His Comfort Is Not My Responsibility

By | May 21, 2021

Modern Love

His Comfort Is Not My Responsibility

A young woman with a prosthetic leg hopes to make the world a more empathetic place. If only she didn’t have to do it on first dates.

Credit…Brian Rea

Rob and I had been talking on Bumble for about a month. We matched while he was apartment hunting in New York City. He was handsome, funny and well-educated, with roots in Boston. He could do his job from almost anywhere and said he was moving to New York just because, and I liked that. We stayed in touch.

After he arrived and moved into his new place, we switched over from app messaging to texting, the crucial next step. Those first few days of texting, we were deciding among restaurant recommendations in the East Village.

“Trust me,” he wrote. “I’m settling in as fast as I can!” And then, finally: “Let’s try one of these places early next week?”

“That’d be fun!” I wrote.

And just like that, I was torn over what to say next. I still don’t know how soon I am supposed to bring up the thing — if I’m supposed to bring it up at all. If I should wait until we meet to say anything, or if I should say nothing. Because maybe he already knew. But I had no way of knowing if he already knew. I would have to ask.

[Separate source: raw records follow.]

(** The switch of [applyChange]. *)
Definition change_body (id : nat) (el : elref) (change : SettingChange) : M unit :=
  match change with
  | change_volume value =>
      update (write_el el (set_e_volume (math_max 0 (math_min 1 value)))) ;;;
      update (fun w' => modify_settings (set_volume (e_volume (elem w' el))) w')
  | change_playbackRate value =>
      update (write_el el (set_e_playbackRate value)) ;;;
      update (fun w' =>
        modify_settings (set_playbackRate (e_playbackRate (elem w' el))) w')
  | change_preservesPitch value =>
      update (write_el el (set_e_preservesPitch value)) ;;;
      update (write_el el (set_e_mozPreservesPitch value)) ;;;
      update (modify_settings (set_preservesPitch value))
  | change_muted value =>
      update (write_el el (set_e_muted value)) ;;;
      update (fun w' => modify_settings (set_muted (e_muted (elem w' el))) w')
  | change_reverb value =>
      update (modify_settings (set_reverb (math_max 0 (math_min 1 value)))) ;;;
      update (fun w' =>
        if reverbEnabled (settings w')
        then updateReverbMix id (reverb (settings w')) w'
        else w')
  | change_reverbEnabled value =>
      update (modify_settings (set_reverbEnabled value)) ;;;
      (fun w' => toggleReverb id (reverbEnabled (settings w')) w')
  end.

Definition applyChange (id : nat) (change : SettingChange) : M bool :=
  fun w =>
    match map_get id (registry w) with
    | None => (Ok false, w)
    | Some el =>
        (change_body id el change ;;;
         saveSettings ;;;
         ret true) w
    end.

Section ContentScript.

(** [getTitle] reads the title attribute, the caption, the label and the
    source address of the element, and nothing of the script. *)
Variable getTitle : Element -> string.

Definition buildMediaInfo (el : elref) (id : nat) (w : World) : MediaInfo :=
  let graph := graph_object w id in
  let e := elem w el in
  let c := settings w in
  {| mi_id := id;
     mi_type := e_tagName e;
     mi_src := if nonempty (e_currentSrc e) then e_currentSrc e else e_src e;
     mi_title := getTitle e;
     mi_paused := e_paused e;
     mi_currentTime := e_currentTime e;
     mi_duration := match e_duration e with
                    | Some d => if Qeq_bool d 0 then 0 else d
                    | None => 0
                    end;
     mi_volume := volume c;
     mi_playbackRate := playbackRate c;
     mi_preservesPitch := preservesPitch c;
     mi_muted := muted c;
     mi_reverb := match graph with
                  | Some G => reverbMix G
                  | None => reverb c
                  end;
     mi_reverbEnabled := match graph with
                         | Some G => g_reverbEnabled G
                         | None => false
                         end |}.

(** The loop of [getAllMedia] over the registry.  Each [await] of the
    loop lets waiting promise reactions run before the next entry is read,
    and nothing else (a timer or a storage answer needs a new turn of the
    event loop): [sched k] names the reactions that run after entry [k].
    No reaction writes the media registry, so the loop visits the entries
    it started with. *)
Fixpoint snapshot (sched : nat -> list nat) (k : nat)
    (entries : list (nat * elref)) (w : World) : list MediaInfo * World :=
  match entries with
  | [] => ([], w)
  | (id, el) :: rest =>
      let info := buildMediaInfo el id w in
      let (infos, w') := snapshot sched (S k) rest (run_jobs (sched k) w) in
      (info :: infos, w')
  end.

Definition identify_and_apply (w : World) (el : elref) : World :=
  let (id, w') := getMediaId el w in applySettingsToElement el id w'.

Definition getAllMedia (sched : nat -> list nat) (w : World)
    : list MediaInfo * World :=
  let w1 := pruneRegistry w in
  let w2 := fold_left identify_and_apply (discoverMediaElements w1) w1 in
  snapshot sched 0 (registry w2) w2.

Definition ensure_loaded : M unit :=
  fun w => if settingsLoaded (script w) then (Ok tt, w) else loadSettings w.
(** * R3Stretcher: a shallow embedding of src/finer/R3Stretcher.cpp

    The development follows the source file function by function.  The
    definitions come first, the statements about them afterwards.

    Numeric conventions.
    - [double], [process_t] and [float] values are idealised as real
      numbers: arithmetic is exact, and where a caller-supplied value
      can make the IEEE result an infinity or a NaN (division by zero,
      logarithm of a non-positive number) the operation yields
      [NonFinite] in the [Result] monad.
    - [int] and [size_t] values are integers of [Z]; a conversion from
      [size_t] to [int] and arithmetic in [size_t] wrap around
      explicitly ([to_int], [to_size_t]).  Signed overflow is undefined
      in the source; signed arithmetic is written without wrap-around.
    - [std::vector] buffers are lists; an index outside the buffer is
      undefined behaviour in the source, reads as [0] here and a write
      there leaves the list alone; the statements keep the indices
      inside the buffers. *)

From Stdlib Require Import ZArith Reals Lra Lia List Bool String Classical_Prop.
From stdpp Require Import gmap list sorting.

Local Open Scope string_scope.
Local Open Scope Z_scope.

(** ** Results

    [Fin]: the call returns with this value.  [NonFinite]: a
    floating-point operation left the finite numbers.  [Thrown]: a
    container access throws ([at]) or is undefined.  [Pending]: a loop is
    still running after the frames supplied to it. *)

Inductive Result (A : Type) : Type :=
| Fin (a : A)
| NonFinite
| Thrown
| Pending.

Arguments Fin {A} a.
Arguments NonFinite {A}.
Arguments Thrown {A}.
Arguments Pending {A}.

Definition bind {A B : Type} (c : Result A) (k : A -> Result B) : Result B :=
  match c with
  | Fin a => k a
  | NonFinite => NonFinite
  | Thrown => Thrown
  | Pending => Pending
  end.

Notation "x <- c ;; k" := (bind c (fun x => k))
  (at level 100, c at next level, right associativity).

(** [x / y] in [double]. *)
Definition ddiv (x y : R) : Result R :=
  if Req_dec_T y 0 then NonFinite else Fin (x / y)%R.

(** [x == y] in [double]. *)
Definition Req_b (x y : R) : bool :=
  if Req_dec_T x y then true else false.

(** [log10(x)]. *)
Definition log10 (x : R) : Result R :=
  if Rlt_dec 0 x then Fin (Rlog 10 x) else NonFinite.

(** [pow(b, e)] for a positive base. *)
Definition pow (b e : R) : R := Rpower b e.
Section CentreRows.
Variables sigmoid exp : Q → Q.
Variable A : nat.

Lemma xywh_cell d c :
  length c = length (canchors d) → Forall (λ r, length r = 4%nat) c →
  zip_with (xywh_row sigmoid exp d) c (canchors d)
  = zip_with (xywh_slot sigmoid exp) (cell_slots d) c.
Proof.
  unfold cell_slots. generalize (canchors d). intros an Hl Hc. revert an Hl.
  induction Hc as [|r c Hr _ IH]; intros [|a an] Hl; simplify_eq/=; [done|].
  f_equal; [|by apply IH].
  by destruct r as [|tx [|ty [|tw [|th [|??]]]]].
Qed.

Lemma xywh_image_table D img :
  Forall (λ d, length (canchors d) = A) D → image_shape (length D) A 4 img →
  xywh_image sigmoid exp D img
  = zip_with (xywh_slot sigmoid exp) (D ≫= cell_slots) (concat img).
Proof.
  intros HD [Hl Hi]. unfold xywh_image. revert img Hl Hi.
  induction HD as [|d D Hd _ IH]; intros [|c img] Hl Hi; try done.
  injection Hl as Hl. apply Forall_cons in Hi as [[Hc Hr] Hi].
  rewrite bind_cons. cbn [zip_with concat]. rewrite zip_with_app.
  - f_equal; [apply xywh_cell; [congruence|done]|by apply IH].
  - unfold cell_slots. rewrite length_fmap. congruence.
Qed.

End CentreRows.

Lemma decode_xywh_table sigmoid exp S tr c n a m t :
  init S tr c n a = Ok m →
  Forall (image_shape (S / 8 * (S / 8) + S / 16 * (S / 16) + S / 32 * (S / 32))
            (length a / 3) 4) t →
  decode_xywh sigmoid exp m t
  = Ok ((λ img, zip_with (xywh_slot sigmoid exp)
                  (grid_table S [(8, scale_anchors a 0); (16, scale_anchors a 1);
                                 (32, scale_anchors a 2)]%nat)
                  (concat img)) <$> t).
Proof.
  intros Hi Ht. apply init_inv in Hi as (Hd & _ & _ & _ & _ & Hg & Hs & Hw & _).
  rewrite <- (model_cells_length S a) in Ht.
  rewrite (decode_xywh_cells sigmoid exp _ _ (model_cells_anchors S a Hd)
             m Hg Hs Hw t Ht).
  f_equal. apply list_fmap_ext. intros _ img Hin%list_elem_of_lookup_2.
  rewrite Forall_forall in Ht.
  rewrite (xywh_image_table sigmoid exp _ _ img (model_cells_anchors S a Hd)
             (Ht _ Hin)).
  unfold model_cells. by rewrite grid_cells_slots.
Qed.
(** X4.  For [reset_hard] (resp. [reset_soft]) [doAction] calls
    [reset(hash, true)] (resp. [reset(hash)]) on the full hash of the log
    entry and, once that has returned, returns the log entry as it was
    given, refs untouched; when the reset throws, the handler throws the
    same. *)
Theorem doAction_reset_keeps_log_entry
    (args h : value) (action : string) (hard : value) (v : string)
    (st : state World) (g b : value) (w1 w2 : World) :
  (action, hard) = ("reset_hard", VBool true) \/
  (action, hard) = ("reset_soft", VUndef) ->
  field args "name" = VStr action ->
  decodeURIComponent (field args "value") = Returns v ->
  get (field (field args "logEntry") "hash") "full" = Returns h ->
  respond GitGetGitRoot (world st) = (Returns g, w1) ->
  respond GitGetCurrentBranch w1 = (Returns b, w2) ->
  let st' w := {| this := this st; world := w;
                  trace := trace st ++ [Called GitGetGitRoot; Called GitGetCurrentBranch;
                                        Called (GitReset h hard)] |} in
  (forall x w, respond (GitReset h hard) w2 = (Returns x, w) ->
      doAction args st = (Returns (field args "logEntry"), st' w)) /\
  (forall e w, respond (GitReset h hard) w2 = (Throws e, w) ->
      doAction args st = (Throws e, st' w)).
Proof.
  intros Hact Hname Hdec Hhash Hg Hb st'.
  assert (Hn : nullish args = false).
  { destruct args; try reflexivity; discriminate. }
  assert (Hl : nullish (field args "logEntry") = false).
  { destruct (field args "logEntry"); try reflexivity; discriminate. }
  split; intros r w Hr; enter_doAction Hn Hdec Hg Hb;
    rewrite Hname;
    (destruct Hact as [E|E]; injection E as -> ->;
     cbn [is_literal String.eqb Ascii.eqb Bool.eqb];
     rewrite (get_field _ "hash" Hl), Hhash; cbn [this world trace];
     rewrite Hr; subst st'; cbn beta; rewrite <- !app_assoc; reflexivity).
Qed.

(** X5.  Under any action name without a case of its own (a string or
    not), [doAction] hands [CommitDetails(gitRoot, branch, logEntry)] to
    the command [git.commit.doSomething] and, once that has returned,
    returns the log entry as it was given, be it [undefined]; the git
    service is asked for the root and the branch only. *)
Theorem doAction_default_runs_command
    (args : value) (v : string) (st : state World) (g b : value) (w1 w2 : World) :
  nullish args = false ->
  is_one_of (field args "name") doAction_cases = false ->
  decodeURIComponent (field args "value") = Returns v ->
  respond GitGetGitRoot (world st) = (Returns g, w1) ->
  respond GitGetCurrentBranch w1 = (Returns b, w2) ->
  let command := ExecuteCommand "git.commit.doSomething"
                                (CommitDetails g b (field args "logEntry")) in
  let st' w := {| this := this st; world := w;
                  trace := trace st ++ [Called GitGetGitRoot; Called GitGetCurrentBranch;
                                        Called command] |} in
  (forall x w, respond command w2 = (Returns x, w) ->
      doAction args st = (Returns (field args "logEntry"), st' w)) /\
  (forall e w, respond command w2 = (Throws e, w) ->
      doAction args st = (Throws e, st' w)).
Proof.
  intros Hn Hname Hdec Hg Hb command st'.
  split; intros r w Hr; enter_doAction Hn Hdec Hg Hb;
    rewrite !(is_one_of_false _ _ _ Hname) by (cbn; auto);
    cbn [this world trace];
    fold command; rewrite Hr; subst st'; cbn beta;
    rewrite <- !app_assoc; reflexivity.
Qed.
(** The bundle a loading call returned, if it returned one. *)
Definition loaded (x : Result (option StableDiffusionModel) * World)
  : option StableDiffusionModel :=
  match fst x with
  | Ok (Some m) => Some m
  | _ => None
  end.

(** The training progress of the bundle a loading call returned, read in
    the world the call left. *)
Definition progress_of_loaded
    (x : Result (option StableDiffusionModel) * World) : option TrainProgress :=
  match loaded x with
  | Some m => heap (snd x) !! train_progress m
  | None => None
  end.

(** Every event a call adds satisfies [P], whatever its outcome. *)
Definition emits {A} (P : Event -> Prop) (m : Py A) : Prop :=
  forall w r w', m w = (r, w') ->
    exists evs, trace w' = trace w ++ evs /\ Forall P evs.

(** A call raises in every world, and every event it adds satisfies [P]. *)
Definition fails_with {A} (P : Event -> Prop) (m : Py A) : Prop :=
  forall w, exists e w' evs,
    m w = (Raise e, w') /\ trace w' = trace w ++ evs /\ Forall P evs.

End Vocabulary.

(** ** Vocabulary of the further properties *)

(** *** What a call leaves alone *)

Section Frames.
Context `{Externals}.

(** Whatever its outcome, a call takes a world to one related by [R]. *)
Definition preserves {A} (R : World -> World -> Prop) (m : Py A) : Prop :=
  forall w r w', m w = (r, w') -> R w w'.

(** The relations between the world before and after a call. *)
Definition same_heap (w w' : World) : Prop := heap w' = heap w.
Definition same_env (w w' : World) : Prop := env w' = env w.
Definition same_generators (w w' : World) : Prop :=
  default_generator w' = default_generator w.

(** A relation that is kept by doing nothing, by doing two things in a row,
    and by recording events. *)
Record Frame (R : World -> World -> Prop) : Prop := {
  frame_refl : forall w, R w w;
  frame_trans : forall w1 w2 w3, R w1 w2 -> R w2 w3 -> R w1 w3;
  frame_trace : forall w evs, R w (add_trace w evs);
}.

End Frames.

(** *** Saved images *)

(** The file [__save_image] writes. *)
Definition image_path (directory name : string) (step : PyVal) : string :=
  path_join directory ["step-" +:+ py_str step +:+ "-" +:+ name +:+ ".png"].
(** * Oracle / circuit synthesis engine of qopexp

    A shallow embedding of [qopexp/kernels/qasm_primitives.py] (the ladder
    decomposer, the prefix predicate compiler, the range composer, the phase
    oracle, the diffusion operator and the two circuit assemblers) and of the
    predicate handling of [GroverQFilterKernel.build] and
    [MLAESelectivityKernel.build], together with a classical simulator for
    the reversible part of the gate vocabulary. *)

From Stdlib Require Import String Ascii DecimalString DecimalNat ZArith Arith
  Bool Lia List.
Import ListNotations.

Local Open Scope nat_scope.

(** ** Gate programs *)

(** One element of the Python [lines] buffer.  Every gate statement is built by
    an f-string from the register name and qubit numbers; the constructor
    keeps the qubit numbers and [qasm] prints the text the f-string produces.
    [Text] is a line appended verbatim (header, declarations, comment). *)
Inductive line : Type :=
| Text (s : string)
| Gx (t : nat)
| Gcx (c t : nat)
| Gccx (a b t : nat)
| Gh (t : nat)
| Gz (t : nat)
| Gmeasure (t : nat).

(** [str(n)] for a non-negative and for an arbitrary Python int. *)
Definition dec (n : nat) : string := NilEmpty.string_of_uint (Nat.to_uint n).
Definition decZ (z : Z) : string := NilZero.string_of_int (Z.to_int z).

That’s what runs through my head when I’m on dating apps as a young woman with one leg. You would think that my photos would give it away. If guys actually scrolled through all four of them. After a few years on these apps, I am still in shock over how many guys miss this detail in my photos. Is “detail” even the right word? Having one leg is definitely something, but is it bigger or smaller than a detail?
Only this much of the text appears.